Он чувствовал себя окутанным любовью этой женщины, как воздухом, как светом, он впивал ее душу, как стихию, и черпал из нее невыразимую полноту жизни, точно один и тот же источник тайн рождался из ее души и из глубины дня, и точно источник этот изливался в его трепетавшее сердце. Стремление возвратить получаемое блаженство возбуждало в нем благоговейную благодарность и подсказывало ему слова благодарности и восторга, как будто он произносил их, преклоняясь перед ней во мраке. Но великолепие небес и вод вокруг них стало таким поразительным, что он замолчал. Молчала и Фоскарина. И для него и для нее настала минута экстаза и уединения среди потоков света – это было короткое и в то же время бесконечное странствие, они перешагнули через бездонную пропасть, скрытую в них самих.
Лодка причалила к берегу Фузины. Очнувшись, они смотрели друг на друга ослепленными глазами, и оба испытали какое-то смущение, похожее на разочарование, когда ступили на землю, когда увидели жалкий берег с растущими на нем редкими бледными травами. И первые шаги были им неприятны, потому что они вновь почувствовали тяжесть своего тела, казалось, сделавшегося таким легким в эту дивную минуту забвения.
„Он меня любит!“ В сердце женщины вновь оживали все муки вместе с надеждой. Она не сомневалась, что его слова отражали восторг его души. Она знала, как всецело отдавался он каждой волне своего чувства, как он был неспособен на ложь и притворство. Не раз слышала она от него жестокие истины, произносимые с той гибкой и вкрадчивой грацией, которую люди, обладающие даром очаровывать, вкладывают в свою ложь. Она хорошо знала этот чистый и прямой взгляд, временами становившийся холодным и суровым, но никогда не уклонявшийся в сторону. И она знала также чудесную мимолетность и разнообразие волнения и мыслей, делавшие его ум неуловимым. В нем всегда было что-то извилистое, изменчивое и сильное, представлявшееся актрисе двойным образом огня и воды. И его-то она хотела удержать, привязать, сделать своей собственностью. В нем всегда таилась неумеренная жажда жизни, точно каждая секунда была для него последней, и он должен оторваться от радостей и страданий существования, как отрываются от ласк любовного прощания. И для этой-то ненасытной алчности хотела она оставаться единственным утолением.

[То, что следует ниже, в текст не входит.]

(* ===== verification/Prelude.v ===== *)
(** * Teleport core verification library

    Models and proofs of the parts of Teleport that decide: who gets access to
    what, how state is stored and replicated, who holds a lock, when a client
    backs off. The program is Go; each definition translates the function of the
    same name, and stateful methods are state-passing functions of their
    receiver.

    ** Parts

    - [Prelude]: errors and results, state with panics ([goM]), machine integers
      with their wrap-around, time, list lemmas, hint databases and tactics.
    - [Retry] (api/utils/retryutils): jitters over a source of randomness; the
      linear retry with automatic reset and its loop.
    - [Breaker] (api/breaker): the circuit breaker, its state machine,
      generations and metrics, calls with panics, callbacks.
    - [GoHeap] (Go's container/heap): the interface as the class [HeapInterface] with
      its laws [HeapLaws]; up, down, Push, Pop and Remove over it.
    - [Keys] (lib/backend/backend.go, sanitize.go): byte order, key constructors,
      ends of ranges, pagination, times to live, the key whitelist.
    - [Backend] (lib/backend/backend.go): the interface as the class [BackendOps],
      its contract as the class [BackendLaws] over an abstract map of stored
      items, and the iteration of ranges proved against the contract alone.
    - [Locks] (lib/backend/helpers.go) and [Sanitizer] (lib/backend/sanitize.go):
      clients of the contract; the sanitizer is a backend around a backend.
    - [Memory] (lib/backend/memory): the in-memory backend over a store of
      pointers, a B-tree given by a class, and the expiry heap; it is an instance
      of [BackendLaws], so what is proved of locks holds of it.
    - [Buffer] (lib/backend/buffer.go): the fan-out buffer, watchers with channel,
      backlog and grace period, over a radix tree given by a class.
    - [Labels] (lib/services/role.go, lib/utils/replace.go): selectors, over any
      order of map iteration and a regexp library given by a class.
    - [Role] (api/types/role.go): roles, getters, setters, validation, defaults.
    - [RoleSet] (lib/services/role.go, access_checker.go): sets of roles, their
      limits and options, MFA, access to resources, principals, host users.
    - [RoleRules] (lib/services/role.go, parser.go, lib/utils/fields.go): rules,
      access to a rule, conditions of list queries and the filters made of them.
    - [Rotation] (lib/auth/rotate.go, api/types/authority.go, trust.go): certificate
      authorities, their key sets and schedules, the phases of a rotation, the
      rotation of several authorities, on a schedule and of external ones.
    - [Parse] (lib/utils/parse): expressions in double braces and matchers, over
      Go's expression parser given by a class; a matcher may panic.
    - [Traits] (lib/services/role.go, traits.go): roles with the traits of a user
      applied, and the roles and matchers that traits map to.
    - [GoSlice] (Go's slices): windows of shared arrays and [append].
    - [AccessRequest] (api/types/access_request.go, lib/services/access_request.go):
      requests, updates, reviews, thresholds, who may review. [Reviews]: what a
      sequence of reviews amounts to.
    - [RequestValidator] (lib/services/access_request.go): what a user may request,
      thresholds of a request, roles for resources. [RequestChecks]: its theorems.
    - [DynamicAccess] (lib/services/local/dynamic_access.go): requests and plugin
      data in a backend, through loops of compare-and-swap.
    - [LockedRun] (lib/backend/helpers.go): functions that run while a lock is
      held and refreshed.
    - [Semaphores] (api/types/semaphore.go, lib/services/local/presence.go): leases
      over compare-and-swap. [SemaphoreLock] (lib/services/semaphore.go): the lock
      that renews a lease, and acquisition with retries.
    - [SessionAccess] (lib/auth/session_access.go, lib/srv/sess.go): who may join a
      session, and whether it may go on.
    - [Multiplexer] (lib/multiplexer): headers of the PROXY protocol, detection of
      protocols, connections with the addresses of a header.
    - [Queue] (lib/utils/concurrentqueue), [CircularBuffer] (lib/utils): the queue
      as steps of its goroutines; the buffer with the windows it hands out.
    - [Events] (api/types/events.go): watches and the filters they carry. [Fanout]
      and [FanoutSet] (lib/services/fanout.go): the fan-out of events to watchers,
      beside receivers and cancellations. [FanoutSpec]: its invariant and contract.
    - [FnCache] (lib/utils/fncache.go): results of functions kept for a time, as
      steps of callers and loaders.
    - [Reconciler] (lib/services/reconciler.go), [ConnLimiter] (lib/limiter): the
      reconciliation of dynamic resources; the count of connections.
    - [Strconv]: decimal numbers of Go's strconv.
    - [Identity] (lib/tlsca/ca.go, api/types/resource_ids.go): identities, how they are
      written into the name of a certificate and read back.
    - [Users] (lib/services/local/users.go, api/types/user.go): users and their
      attempts to log in and to recover, in a backend. [UserLock] (lib/auth/auth.go,
      accountrecovery.go): the locks that failed attempts put.
    - [LockWatch] (lib/services/watcher.go, lock.go, api/types/lock.go): locks, and the
      watcher that follows them with its subscribers and its staleness.
    - [AccessInfo] (lib/services/access_checker.go, trustedcluster.go): the mapping of
      remote roles, and the checker that an identity's roles and traits make.
    - [SystemRoles] (api/types/system_role.go), [BuiltinRoles] (lib/auth/permissions.go):
      the roles of services and what they allow.
    - [Authorizer] (lib/auth/permissions.go): callers and their contexts, the locks
      and the key policies that apply to them.
    - [Impersonate] (lib/services/impersonate.go, role.go): whom a caller may
      impersonate. [LockStore] (lib/services/local/access.go): locks in a backend.
    - [SSHCert] (lib/auth/native, lib/sshutils): what the SSH certificate of a user
      says. [SSHLogin] (lib/srv/authhandlers.go): logins with it at a node.
    - [NetAddr] (lib/utils/addr.go): addresses, their parsing, the hosts they name.
    - [UserCerts] (lib/auth/auth.go, lib/tlsca/ca.go, keystore/raw.go): both certificates
      that a user is issued for a request. [Generation] (lib/auth/auth_with_roles.go):
      the counter of renewable certificates, and the lock on a bot whose were stolen.
    - [ServerActions] and [CertRequests] (lib/auth/auth_with_roles.go, bot.go): the
      checks that calls are built of, and the calls that give certificates to users.
    - [HostCerts] (lib/auth/native, lib/auth/auth.go): both certificates of a host.
    - [Provision] (api/types/provisioning.go, statictokens.go, usertoken.go and their
      storage in lib/services/local): the tokens to join with, in a backend.
    - [JoinMethods] (lib/auth/join_ec2.go, join_github.go, join_iam.go): what a token of
      each method wants to be shown. [Join] (lib/auth/join.go, auth.go): tokens as the
      auth server makes, validates, lists and deletes them, and what it issues to
      those who join. [JoinSpec]: its theorems.
    - [RotationWitnesses], [RbacWitnesses], [Witnesses], [RequestWitnesses],
      [ServiceWitnesses], [EventWitnesses], [IdentityWitnesses], [LoginWitnesses],
      [LockWitnesses], [AuthWitnesses], [CertWitnesses], [JoinWitnesses]: the theorems applied to concrete states, with
      concrete instances of the classes.

    ** How they interact

    Auth services keep resources in a backend behind a sanitizer. A backend
    emits an event for every change to its buffer, which feeds watchers; caches
    and locks live on that. Requests are checked against the role set of the
    caller, which matches labels and rules. Clients retry and break circuits.
    A user asks for roles with an access request: it is validated against the
    roles the user has, stored in the backend, reviewed by others and, once
    approved, adds roles. Certificate authorities are rotated by requests and by
    a loop that reads the schedule, with a compare-and-swap for each step.
    Semaphores limit sessions through leases in the backend. Caches hand the
    events of the backend on to watchers through a fan-out, and agents reconcile
    what they serve with what they read. A listener detects the protocol of a
    connection and takes the addresses of its client from the header of a proxy.
    A call comes with the identity of its certificate: the authorizer makes a
    checker of its roles, those of a remote user being mapped first, and refuses
    it when the watcher of locks, which follows the events of the store, knows a
    lock in force on it. Failed logins put locks on users.

    Callers ask the auth server for certificates, for themselves or for whom they
    may impersonate: [CertRequests] decides what is asked of the server,
    [UserCerts] issues it with the authorities of [Rotation], and a node lets the
    holder in by [SSHLogin], which reads the same fields back. Bots renew theirs
    under the counter of [Generation], whose lock [LockStore] puts. A host joins with
    a token of [Provision]: [Join] finds it, checks its method by [JoinMethods] and
    issues certificates by [HostCerts], or those of a bot by [CertRequests]. What a
    server reads of the cluster goes to its store: a cache is the store as it is,
    except for the authorities of a host, of which both are arguments. What others
    do meanwhile is a function of the points at which they can.

    ** What the theorems show

    Backend: the in-memory backend refines the contract on every branch, and its
    events replay its changes; iteration is complete when no key extends another
    and skips items otherwise; a lock excludes others until it expires, whatever
    the other clients call, and is acquired once the obstacle is gone; the
    sanitizer keeps unsafe keys out. Buffer: every watcher gets the events that
    match, once and in order, or is dropped, and only when overdue. Breaker: the
    counters account for the runs of the generation, states change along their
    edges only. Access: the exact conditions of access to resources and rules,
    with deny before allow and the MFA policy; limits and key policies are the
    strictest; validation of roles is exact and idempotent; list filters mean
    what the clauses mean. Requests: what validation attaches to a request is what
    the roles of the user ask for, an approved request has the approvals each
    threshold group needs, reviews are counted once per author, a denial is final
    under concurrent writers, traits never turn into patterns. Rotation: the
    edges and histories of phases, trust is never broken unless forced, errors
    leave a prefix of the authorities rotated. Services: a semaphore never has more
    live leases than its limit; a function runs alone while locked; a session goes
    on exactly when its policies are met; the queue keeps the order of its items
    and delivers them; a header is read back as it was written; a fan-out tells a
    watcher everything it selects, in order, and drops none without a reason; the
    cache shares loads and serves nothing stale; reconciliation converges; counts
    of connections stay in their limit. Callers: an identity survives its
    certificate; a lock in force keeps out every caller it targets, by the
    identity before and after its mapping; remote users get the roles that are
    mapped and no more; keys are of the kind that is required; services stay in
    their roles; failed logins are bounded. Certificates: a caller is given what it
    has, may take or may impersonate, no longer than its session; a node lets in
    what a certificate says; a generation is used once, and the second use locks the
    bot. Joining: whoever gets certificates had a token that was in force, allows
    the role and was shown the proof of its method; the certificates are of that
    role and its names; a bot gets renewable ones once; a token is valid up to its
    time and not after it. Some theorems state what the code gets wrong: a
    release can remove another holder's lock, an expired item can survive, a deny
    rule on all resources is bypassed by filtered lists, matchers of one role
    overwrite those of another.

    ** Bounds

    Fuel bounds the loops that are not structural: the removal of expired items
    has one step per element of the heap and one to stop, and is proved never to
    run out; sifting in the heap is bounded by its size; retry and lock loops run
    for a number of rounds the caller chooses, and liveness theorems give a
    number that is enough. The loops of compare-and-swap make seven attempts, as
    in the code, acquisitions of leases six, and detection of a protocol two passes;
    the depth of expressions is bounded by the code too, and a decimal number is
    written with fuel for 20 digits, which is enough for 64 bits. Integers
    wrap where the code relies on their width (the counters of the breaker and of
    reviews, indexes of thresholds); elsewhere they are unbounded.

    ** What is not modelled

    Goroutines that only forward, logging, metrics and tracing; the network,
    cryptography and the text of certificates, which are classes with the laws that
    signing and reading back obey; storage drivers; passwords, second factors,
    recovery codes, connectors and web sessions; protobuf, JSON and YAML codecs; the
    predicate language and regular expressions, which are parameters. What AWS and
    GitHub answer, and the check of a signature on an identity document, are
    classes; the certificates of AWS regions are not written out, only which
    regions have one. Rates of requests are a third-party library. The caches, the
    proxies, the web API, the audit log and the commands are goroutines, protocols and
    glue over these parts and are not modelled; nor are most calls of the auth server
    that check an action and delegate, nor the assembly of its services. *)

From stdpp Require Export base gmap strings list option numbers sorting.
From Stdlib Require Export ZArith Lia.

Чем она была для него, как не образом „тысячеликой жизни“, к которому желание поэта, согласно одному из его выражений, „вечно простирает свои тирсы“. Для него она служила импульсом творчества и воображения, как холмы, как леса, как грозы. В ней черпал он тайну и красоту, как во всех образах Вселенной. И, секунду спустя, уходил далеко, занятый новыми изысканиями, и его чистые и изменчивые глаза искали в другом месте чуда, чтобы восхищаться и преклоняться.
Фоскарина смотрела на него, но он не повернулся к ней, внимательно созерцая влажные и воздушные деревушки, встречающиеся по пути, пока они ехали в экипаже. Она сидела с ним рядом, лишенная всяких сил, неспособная отныне жить в себе и для себя, дышать своим собственным дыханием, предаваться мыслям, чуждым ее любви. Она колебалась даже: наслаждаться ли ей окружающей природой, не получив от него указаний, и ощущала потребность, чтобы он поверил ей свои впечатления и грезы раньше, чем склонить к этим деревушкам свое страдающее сердце.
Ее жизнь, казалось, то сжималась, то разжималась. Минута напряжения проходила, и она ожидала следующую, а между ними у нее было только ощущение бегущего времени, догорающей лампы, увядающего тела, бесчисленных форм тления и гибели.
– Друг мой! Друг мой! – произнес вдруг Стелио, повернувшись к ней и беря ее за руку с волнением, подступившим к его горлу и заставляющим его задыхаться. – Зачем явились мы сюда? Здесь все полно такой тишины и такого ужаса!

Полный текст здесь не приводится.